Description of the task:
Starting at the line with "destruct (set_at (capture_data" and going on through the line with "- assert (P3", reproduce each line in the records below exactly and nothing more.
⁂
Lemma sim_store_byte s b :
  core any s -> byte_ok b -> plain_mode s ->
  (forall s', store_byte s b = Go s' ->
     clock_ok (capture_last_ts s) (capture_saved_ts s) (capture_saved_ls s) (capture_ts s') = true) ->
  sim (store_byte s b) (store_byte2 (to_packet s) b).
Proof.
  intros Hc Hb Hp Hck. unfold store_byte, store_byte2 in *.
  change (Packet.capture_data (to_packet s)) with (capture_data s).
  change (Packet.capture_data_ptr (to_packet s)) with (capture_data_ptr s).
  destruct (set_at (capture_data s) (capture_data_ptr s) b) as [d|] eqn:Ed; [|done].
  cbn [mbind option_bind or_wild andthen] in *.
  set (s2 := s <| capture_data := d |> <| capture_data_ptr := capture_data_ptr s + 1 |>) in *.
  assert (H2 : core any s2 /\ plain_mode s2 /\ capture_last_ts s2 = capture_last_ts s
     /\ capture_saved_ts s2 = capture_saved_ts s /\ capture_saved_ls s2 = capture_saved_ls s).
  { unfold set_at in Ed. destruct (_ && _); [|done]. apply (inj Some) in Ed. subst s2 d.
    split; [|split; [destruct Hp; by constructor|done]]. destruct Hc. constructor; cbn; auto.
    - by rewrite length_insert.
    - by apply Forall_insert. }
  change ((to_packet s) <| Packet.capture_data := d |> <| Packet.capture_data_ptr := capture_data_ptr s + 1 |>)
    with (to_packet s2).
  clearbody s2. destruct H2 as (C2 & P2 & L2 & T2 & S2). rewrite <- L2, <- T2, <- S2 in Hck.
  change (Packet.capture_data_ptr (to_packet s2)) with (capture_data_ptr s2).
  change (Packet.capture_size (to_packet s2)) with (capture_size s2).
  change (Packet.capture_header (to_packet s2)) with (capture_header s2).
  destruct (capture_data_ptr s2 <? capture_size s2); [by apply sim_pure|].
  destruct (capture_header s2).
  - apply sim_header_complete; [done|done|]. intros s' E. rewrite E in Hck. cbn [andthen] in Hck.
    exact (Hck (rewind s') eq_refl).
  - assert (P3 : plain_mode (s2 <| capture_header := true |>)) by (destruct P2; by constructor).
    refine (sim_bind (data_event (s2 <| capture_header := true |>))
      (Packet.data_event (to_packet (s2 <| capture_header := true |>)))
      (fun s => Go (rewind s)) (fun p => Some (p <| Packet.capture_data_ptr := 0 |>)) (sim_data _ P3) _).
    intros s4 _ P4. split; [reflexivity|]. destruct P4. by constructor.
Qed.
⁂
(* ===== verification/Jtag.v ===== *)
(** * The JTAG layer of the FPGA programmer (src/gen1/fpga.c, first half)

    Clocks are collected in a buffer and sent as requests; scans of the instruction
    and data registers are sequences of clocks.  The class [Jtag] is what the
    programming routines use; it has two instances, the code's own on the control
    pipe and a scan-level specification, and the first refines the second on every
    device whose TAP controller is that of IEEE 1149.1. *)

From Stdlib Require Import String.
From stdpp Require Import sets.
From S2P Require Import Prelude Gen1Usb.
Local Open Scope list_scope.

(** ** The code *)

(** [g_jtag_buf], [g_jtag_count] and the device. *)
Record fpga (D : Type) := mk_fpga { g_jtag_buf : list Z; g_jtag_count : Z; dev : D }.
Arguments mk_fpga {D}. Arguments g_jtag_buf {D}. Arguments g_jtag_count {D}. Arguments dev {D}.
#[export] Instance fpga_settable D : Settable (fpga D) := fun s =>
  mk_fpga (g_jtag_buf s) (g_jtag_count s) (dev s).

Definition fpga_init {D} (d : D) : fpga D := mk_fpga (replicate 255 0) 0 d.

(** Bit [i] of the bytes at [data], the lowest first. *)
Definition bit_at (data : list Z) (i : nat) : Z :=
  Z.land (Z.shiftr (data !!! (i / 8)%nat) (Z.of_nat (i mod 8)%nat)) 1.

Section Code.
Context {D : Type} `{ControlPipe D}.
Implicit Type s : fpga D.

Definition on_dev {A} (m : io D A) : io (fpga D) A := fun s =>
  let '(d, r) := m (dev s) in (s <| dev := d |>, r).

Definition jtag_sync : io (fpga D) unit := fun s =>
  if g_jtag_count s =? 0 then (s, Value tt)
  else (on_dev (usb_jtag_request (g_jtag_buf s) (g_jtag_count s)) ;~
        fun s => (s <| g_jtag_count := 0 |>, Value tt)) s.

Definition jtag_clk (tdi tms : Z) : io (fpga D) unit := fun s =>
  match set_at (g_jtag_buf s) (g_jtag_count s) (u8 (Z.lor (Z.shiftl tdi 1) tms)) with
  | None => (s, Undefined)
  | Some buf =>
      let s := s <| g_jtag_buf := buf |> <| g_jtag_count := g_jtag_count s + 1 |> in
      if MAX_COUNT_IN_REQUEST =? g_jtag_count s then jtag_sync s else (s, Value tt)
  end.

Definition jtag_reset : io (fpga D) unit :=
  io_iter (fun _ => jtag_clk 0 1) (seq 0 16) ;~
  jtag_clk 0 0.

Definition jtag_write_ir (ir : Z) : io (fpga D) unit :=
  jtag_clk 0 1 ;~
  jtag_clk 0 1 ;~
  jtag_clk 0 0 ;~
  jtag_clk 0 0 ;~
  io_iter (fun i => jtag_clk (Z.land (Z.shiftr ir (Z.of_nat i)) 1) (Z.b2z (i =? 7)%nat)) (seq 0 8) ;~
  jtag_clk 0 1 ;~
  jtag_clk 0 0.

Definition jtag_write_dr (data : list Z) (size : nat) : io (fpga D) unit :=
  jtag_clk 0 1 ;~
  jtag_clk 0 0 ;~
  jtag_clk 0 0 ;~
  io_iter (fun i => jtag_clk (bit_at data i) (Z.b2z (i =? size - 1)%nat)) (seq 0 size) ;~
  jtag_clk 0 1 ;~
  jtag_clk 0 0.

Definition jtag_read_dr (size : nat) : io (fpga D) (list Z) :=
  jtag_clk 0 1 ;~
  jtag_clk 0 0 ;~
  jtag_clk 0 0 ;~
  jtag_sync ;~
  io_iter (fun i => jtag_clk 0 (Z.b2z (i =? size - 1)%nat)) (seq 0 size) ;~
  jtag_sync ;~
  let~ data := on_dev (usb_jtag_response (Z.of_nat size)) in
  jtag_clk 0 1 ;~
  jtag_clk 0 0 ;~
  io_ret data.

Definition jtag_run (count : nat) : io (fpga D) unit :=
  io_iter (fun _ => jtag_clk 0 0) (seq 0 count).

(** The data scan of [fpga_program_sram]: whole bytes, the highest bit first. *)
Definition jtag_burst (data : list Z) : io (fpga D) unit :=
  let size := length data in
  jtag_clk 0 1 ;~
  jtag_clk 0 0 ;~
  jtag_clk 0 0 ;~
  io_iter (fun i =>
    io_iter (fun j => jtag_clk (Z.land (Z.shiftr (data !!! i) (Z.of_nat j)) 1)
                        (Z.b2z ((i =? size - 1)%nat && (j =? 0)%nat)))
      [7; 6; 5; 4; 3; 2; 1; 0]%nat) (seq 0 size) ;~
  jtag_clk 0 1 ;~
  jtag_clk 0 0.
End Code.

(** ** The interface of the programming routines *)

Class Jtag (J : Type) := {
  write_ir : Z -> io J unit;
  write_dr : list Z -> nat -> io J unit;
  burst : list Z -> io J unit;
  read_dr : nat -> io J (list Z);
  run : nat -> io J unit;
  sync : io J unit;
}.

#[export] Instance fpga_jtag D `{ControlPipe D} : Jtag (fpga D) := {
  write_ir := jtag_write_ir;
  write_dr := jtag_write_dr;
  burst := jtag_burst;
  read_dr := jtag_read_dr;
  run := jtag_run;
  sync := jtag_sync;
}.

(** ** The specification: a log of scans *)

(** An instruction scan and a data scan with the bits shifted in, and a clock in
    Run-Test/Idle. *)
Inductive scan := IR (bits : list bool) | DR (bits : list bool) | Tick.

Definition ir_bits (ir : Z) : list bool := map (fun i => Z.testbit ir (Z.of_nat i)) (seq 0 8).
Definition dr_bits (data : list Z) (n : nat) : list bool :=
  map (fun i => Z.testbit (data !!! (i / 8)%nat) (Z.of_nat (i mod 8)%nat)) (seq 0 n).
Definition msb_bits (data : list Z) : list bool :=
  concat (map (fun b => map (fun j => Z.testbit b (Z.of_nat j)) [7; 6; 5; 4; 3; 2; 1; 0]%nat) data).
⁂
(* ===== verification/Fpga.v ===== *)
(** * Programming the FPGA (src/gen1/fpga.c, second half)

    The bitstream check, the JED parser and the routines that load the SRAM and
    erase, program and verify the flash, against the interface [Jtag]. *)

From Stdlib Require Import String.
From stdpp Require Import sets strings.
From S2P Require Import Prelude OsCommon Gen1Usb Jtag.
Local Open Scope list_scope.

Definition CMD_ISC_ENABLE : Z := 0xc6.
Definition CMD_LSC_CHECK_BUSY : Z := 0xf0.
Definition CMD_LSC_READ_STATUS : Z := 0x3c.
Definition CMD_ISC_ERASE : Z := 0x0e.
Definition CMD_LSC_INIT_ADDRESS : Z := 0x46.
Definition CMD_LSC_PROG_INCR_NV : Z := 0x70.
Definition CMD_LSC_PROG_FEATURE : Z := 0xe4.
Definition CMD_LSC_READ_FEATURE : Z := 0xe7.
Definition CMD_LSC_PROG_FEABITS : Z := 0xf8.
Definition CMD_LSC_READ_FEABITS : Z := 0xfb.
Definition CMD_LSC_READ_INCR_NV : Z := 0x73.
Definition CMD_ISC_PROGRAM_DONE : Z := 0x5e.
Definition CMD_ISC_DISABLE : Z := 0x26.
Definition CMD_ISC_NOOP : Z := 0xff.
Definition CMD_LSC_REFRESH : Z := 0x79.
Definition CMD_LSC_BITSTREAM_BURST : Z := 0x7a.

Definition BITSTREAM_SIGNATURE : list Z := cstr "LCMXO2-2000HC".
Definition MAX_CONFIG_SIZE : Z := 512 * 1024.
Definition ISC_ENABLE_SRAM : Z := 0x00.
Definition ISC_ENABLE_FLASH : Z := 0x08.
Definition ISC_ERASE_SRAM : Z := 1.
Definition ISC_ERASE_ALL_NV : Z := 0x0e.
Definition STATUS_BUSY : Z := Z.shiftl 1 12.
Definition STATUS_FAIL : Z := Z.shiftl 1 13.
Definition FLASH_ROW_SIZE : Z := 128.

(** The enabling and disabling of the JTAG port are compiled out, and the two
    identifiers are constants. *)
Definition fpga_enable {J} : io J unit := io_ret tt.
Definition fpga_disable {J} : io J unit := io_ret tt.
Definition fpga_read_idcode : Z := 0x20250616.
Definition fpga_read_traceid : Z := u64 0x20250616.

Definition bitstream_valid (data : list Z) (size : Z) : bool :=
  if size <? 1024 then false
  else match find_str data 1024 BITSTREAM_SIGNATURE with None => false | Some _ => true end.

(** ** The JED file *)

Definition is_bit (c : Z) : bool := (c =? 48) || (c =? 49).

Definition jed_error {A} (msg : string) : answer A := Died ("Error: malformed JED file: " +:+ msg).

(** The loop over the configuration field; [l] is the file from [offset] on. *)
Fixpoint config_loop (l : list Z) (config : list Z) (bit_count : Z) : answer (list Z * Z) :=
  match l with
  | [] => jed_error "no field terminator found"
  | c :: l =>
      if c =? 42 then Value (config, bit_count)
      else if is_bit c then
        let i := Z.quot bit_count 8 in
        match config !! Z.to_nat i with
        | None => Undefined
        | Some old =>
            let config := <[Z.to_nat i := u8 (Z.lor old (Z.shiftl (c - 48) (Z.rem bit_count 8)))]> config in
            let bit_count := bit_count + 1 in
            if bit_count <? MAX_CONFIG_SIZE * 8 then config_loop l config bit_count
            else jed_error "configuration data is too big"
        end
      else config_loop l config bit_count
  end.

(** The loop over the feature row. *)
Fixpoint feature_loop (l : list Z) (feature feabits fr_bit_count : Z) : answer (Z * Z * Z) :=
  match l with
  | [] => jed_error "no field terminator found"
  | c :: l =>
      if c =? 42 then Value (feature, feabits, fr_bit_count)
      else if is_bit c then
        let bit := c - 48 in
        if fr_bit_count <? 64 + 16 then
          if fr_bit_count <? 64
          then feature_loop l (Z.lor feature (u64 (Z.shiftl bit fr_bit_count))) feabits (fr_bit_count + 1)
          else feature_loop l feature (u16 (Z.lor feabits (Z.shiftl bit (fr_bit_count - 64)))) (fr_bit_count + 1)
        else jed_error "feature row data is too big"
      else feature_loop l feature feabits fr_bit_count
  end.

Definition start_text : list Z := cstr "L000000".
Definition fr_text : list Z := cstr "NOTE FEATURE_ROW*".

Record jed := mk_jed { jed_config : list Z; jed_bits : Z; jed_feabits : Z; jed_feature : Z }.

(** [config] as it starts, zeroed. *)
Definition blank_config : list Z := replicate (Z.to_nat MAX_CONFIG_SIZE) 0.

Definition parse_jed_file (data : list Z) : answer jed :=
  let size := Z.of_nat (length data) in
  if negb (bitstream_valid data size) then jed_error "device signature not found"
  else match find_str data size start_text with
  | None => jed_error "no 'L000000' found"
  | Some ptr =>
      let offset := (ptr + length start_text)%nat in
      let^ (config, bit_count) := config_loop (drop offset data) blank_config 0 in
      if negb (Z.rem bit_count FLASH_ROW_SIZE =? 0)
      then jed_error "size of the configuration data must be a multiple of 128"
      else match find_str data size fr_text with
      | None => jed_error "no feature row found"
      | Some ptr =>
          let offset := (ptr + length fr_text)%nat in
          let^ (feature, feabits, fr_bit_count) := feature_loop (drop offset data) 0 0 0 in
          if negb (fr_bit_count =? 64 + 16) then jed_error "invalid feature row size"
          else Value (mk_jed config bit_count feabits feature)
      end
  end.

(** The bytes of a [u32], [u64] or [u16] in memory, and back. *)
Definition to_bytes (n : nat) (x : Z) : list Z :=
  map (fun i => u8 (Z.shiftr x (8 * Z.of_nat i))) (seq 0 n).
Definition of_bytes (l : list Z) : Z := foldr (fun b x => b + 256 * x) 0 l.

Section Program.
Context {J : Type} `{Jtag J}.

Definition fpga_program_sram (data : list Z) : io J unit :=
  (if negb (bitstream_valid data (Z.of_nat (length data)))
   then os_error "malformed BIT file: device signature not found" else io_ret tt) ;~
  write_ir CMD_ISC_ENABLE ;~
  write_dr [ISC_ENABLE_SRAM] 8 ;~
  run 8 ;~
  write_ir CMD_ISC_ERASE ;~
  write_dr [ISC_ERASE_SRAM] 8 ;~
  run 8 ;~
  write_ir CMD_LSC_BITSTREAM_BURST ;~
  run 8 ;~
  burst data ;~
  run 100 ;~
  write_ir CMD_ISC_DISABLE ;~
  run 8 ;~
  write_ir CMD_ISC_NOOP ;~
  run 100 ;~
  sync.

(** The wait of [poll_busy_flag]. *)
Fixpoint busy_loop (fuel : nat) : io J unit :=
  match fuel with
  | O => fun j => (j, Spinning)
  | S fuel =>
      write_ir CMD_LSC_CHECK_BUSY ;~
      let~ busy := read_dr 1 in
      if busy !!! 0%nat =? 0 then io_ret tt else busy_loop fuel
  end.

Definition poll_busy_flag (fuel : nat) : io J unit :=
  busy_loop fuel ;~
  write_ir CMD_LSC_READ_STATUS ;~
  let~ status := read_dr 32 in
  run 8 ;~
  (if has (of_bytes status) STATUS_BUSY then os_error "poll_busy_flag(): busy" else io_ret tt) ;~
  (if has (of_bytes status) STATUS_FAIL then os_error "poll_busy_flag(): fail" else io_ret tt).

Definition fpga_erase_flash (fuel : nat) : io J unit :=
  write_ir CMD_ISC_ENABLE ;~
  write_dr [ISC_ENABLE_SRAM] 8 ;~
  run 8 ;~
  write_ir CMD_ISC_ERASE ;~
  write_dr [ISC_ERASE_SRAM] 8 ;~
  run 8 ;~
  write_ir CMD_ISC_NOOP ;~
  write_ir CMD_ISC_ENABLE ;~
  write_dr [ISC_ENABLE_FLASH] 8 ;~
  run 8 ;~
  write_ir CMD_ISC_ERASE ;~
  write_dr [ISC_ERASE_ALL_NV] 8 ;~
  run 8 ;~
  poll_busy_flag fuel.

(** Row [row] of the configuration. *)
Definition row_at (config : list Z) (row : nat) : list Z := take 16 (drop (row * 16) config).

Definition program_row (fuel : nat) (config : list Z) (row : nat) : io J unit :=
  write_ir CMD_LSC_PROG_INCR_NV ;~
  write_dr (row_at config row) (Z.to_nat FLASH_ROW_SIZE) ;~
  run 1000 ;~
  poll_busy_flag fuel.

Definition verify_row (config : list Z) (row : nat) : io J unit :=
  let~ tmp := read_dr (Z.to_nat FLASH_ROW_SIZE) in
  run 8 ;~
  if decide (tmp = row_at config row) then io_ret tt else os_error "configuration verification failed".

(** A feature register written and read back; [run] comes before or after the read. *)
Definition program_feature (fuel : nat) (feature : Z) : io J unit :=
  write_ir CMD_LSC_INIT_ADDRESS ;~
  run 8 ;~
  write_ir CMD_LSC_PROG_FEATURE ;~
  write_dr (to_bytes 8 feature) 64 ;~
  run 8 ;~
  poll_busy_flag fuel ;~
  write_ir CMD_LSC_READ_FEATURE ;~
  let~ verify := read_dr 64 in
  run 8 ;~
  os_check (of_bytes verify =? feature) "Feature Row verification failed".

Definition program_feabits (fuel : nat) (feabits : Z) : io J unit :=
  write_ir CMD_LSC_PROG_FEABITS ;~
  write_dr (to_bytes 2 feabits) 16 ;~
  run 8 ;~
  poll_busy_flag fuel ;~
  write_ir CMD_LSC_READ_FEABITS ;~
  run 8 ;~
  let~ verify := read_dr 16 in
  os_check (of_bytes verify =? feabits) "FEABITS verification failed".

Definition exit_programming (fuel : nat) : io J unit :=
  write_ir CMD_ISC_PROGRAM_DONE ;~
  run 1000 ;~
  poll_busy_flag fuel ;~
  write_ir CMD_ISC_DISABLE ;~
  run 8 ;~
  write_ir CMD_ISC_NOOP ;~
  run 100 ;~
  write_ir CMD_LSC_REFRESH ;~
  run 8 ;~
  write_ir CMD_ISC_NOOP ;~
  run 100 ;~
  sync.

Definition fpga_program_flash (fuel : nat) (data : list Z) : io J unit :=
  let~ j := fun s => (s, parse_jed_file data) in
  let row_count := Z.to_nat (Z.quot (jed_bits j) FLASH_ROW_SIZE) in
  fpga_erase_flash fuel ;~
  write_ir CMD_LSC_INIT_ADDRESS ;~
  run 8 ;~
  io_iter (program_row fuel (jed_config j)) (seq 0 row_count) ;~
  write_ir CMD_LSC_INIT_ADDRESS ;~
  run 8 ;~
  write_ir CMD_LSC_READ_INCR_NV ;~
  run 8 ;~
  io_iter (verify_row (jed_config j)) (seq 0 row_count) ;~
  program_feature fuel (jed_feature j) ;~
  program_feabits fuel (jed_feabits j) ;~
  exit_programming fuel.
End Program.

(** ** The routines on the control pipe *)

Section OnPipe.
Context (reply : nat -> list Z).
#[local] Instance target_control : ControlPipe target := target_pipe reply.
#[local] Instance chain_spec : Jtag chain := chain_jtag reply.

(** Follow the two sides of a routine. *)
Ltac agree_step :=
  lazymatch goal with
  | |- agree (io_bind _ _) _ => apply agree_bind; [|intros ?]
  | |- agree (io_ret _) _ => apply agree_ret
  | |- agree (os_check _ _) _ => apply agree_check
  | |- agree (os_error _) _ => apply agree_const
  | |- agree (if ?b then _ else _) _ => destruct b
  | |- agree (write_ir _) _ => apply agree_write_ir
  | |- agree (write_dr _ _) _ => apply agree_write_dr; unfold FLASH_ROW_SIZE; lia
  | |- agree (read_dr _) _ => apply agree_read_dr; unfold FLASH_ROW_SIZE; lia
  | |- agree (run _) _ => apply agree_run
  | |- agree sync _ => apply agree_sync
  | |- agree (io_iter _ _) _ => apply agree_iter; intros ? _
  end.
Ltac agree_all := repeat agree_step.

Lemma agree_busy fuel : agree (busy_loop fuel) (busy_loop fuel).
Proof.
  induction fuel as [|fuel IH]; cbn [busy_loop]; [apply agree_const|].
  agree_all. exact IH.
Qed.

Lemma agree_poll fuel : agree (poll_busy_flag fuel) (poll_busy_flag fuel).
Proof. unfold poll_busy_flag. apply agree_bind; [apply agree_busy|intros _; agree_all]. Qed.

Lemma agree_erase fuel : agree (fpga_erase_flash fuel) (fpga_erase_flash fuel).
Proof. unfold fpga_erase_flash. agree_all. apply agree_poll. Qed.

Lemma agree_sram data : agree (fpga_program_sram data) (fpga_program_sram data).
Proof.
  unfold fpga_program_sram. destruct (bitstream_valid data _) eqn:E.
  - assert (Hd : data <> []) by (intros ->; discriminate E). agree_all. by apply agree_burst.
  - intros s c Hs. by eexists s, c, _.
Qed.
⁂
Solved exercise:
  destruct (set_at (capture_data s) (capture_data_ptr s) b) as [d|] eqn:Ed; [|done].
  cbn [mbind option_bind or_wild andthen] in *.
  set (s2 := s <| capture_data := d |> <| capture_data_ptr := capture_data_ptr s + 1 |>) in *.
  assert (H2 : core any s2 /\ plain_mode s2 /\ capture_last_ts s2 = capture_last_ts s
     /\ capture_saved_ts s2 = capture_saved_ts s /\ capture_saved_ls s2 = capture_saved_ls s).
  { unfold set_at in Ed. destruct (_ && _); [|done]. apply (inj Some) in Ed. subst s2 d.
    split; [|split; [destruct Hp; by constructor|done]]. destruct Hc. constructor; cbn; auto.
    - by rewrite length_insert.
    - by apply Forall_insert. }
  change ((to_packet s) <| Packet.capture_data := d |> <| Packet.capture_data_ptr := capture_data_ptr s + 1 |>)
    with (to_packet s2).
  clearbody s2. destruct H2 as (C2 & P2 & L2 & T2 & S2). rewrite <- L2, <- T2, <- S2 in Hck.
  change (Packet.capture_data_ptr (to_packet s2)) with (capture_data_ptr s2).
  change (Packet.capture_size (to_packet s2)) with (capture_size s2).
  change (Packet.capture_header (to_packet s2)) with (capture_header s2).
  destruct (capture_data_ptr s2 <? capture_size s2); [by apply sim_pure|].
  destruct (capture_header s2).
  - apply sim_header_complete; [done|done|]. intros s' E. rewrite E in Hck. cbn [andthen] in Hck.
    exact (Hck (rewind s') eq_refl).
  - assert (P3 : plain_mode (s2 <| capture_header := true |>)) by (destruct P2; by constructor).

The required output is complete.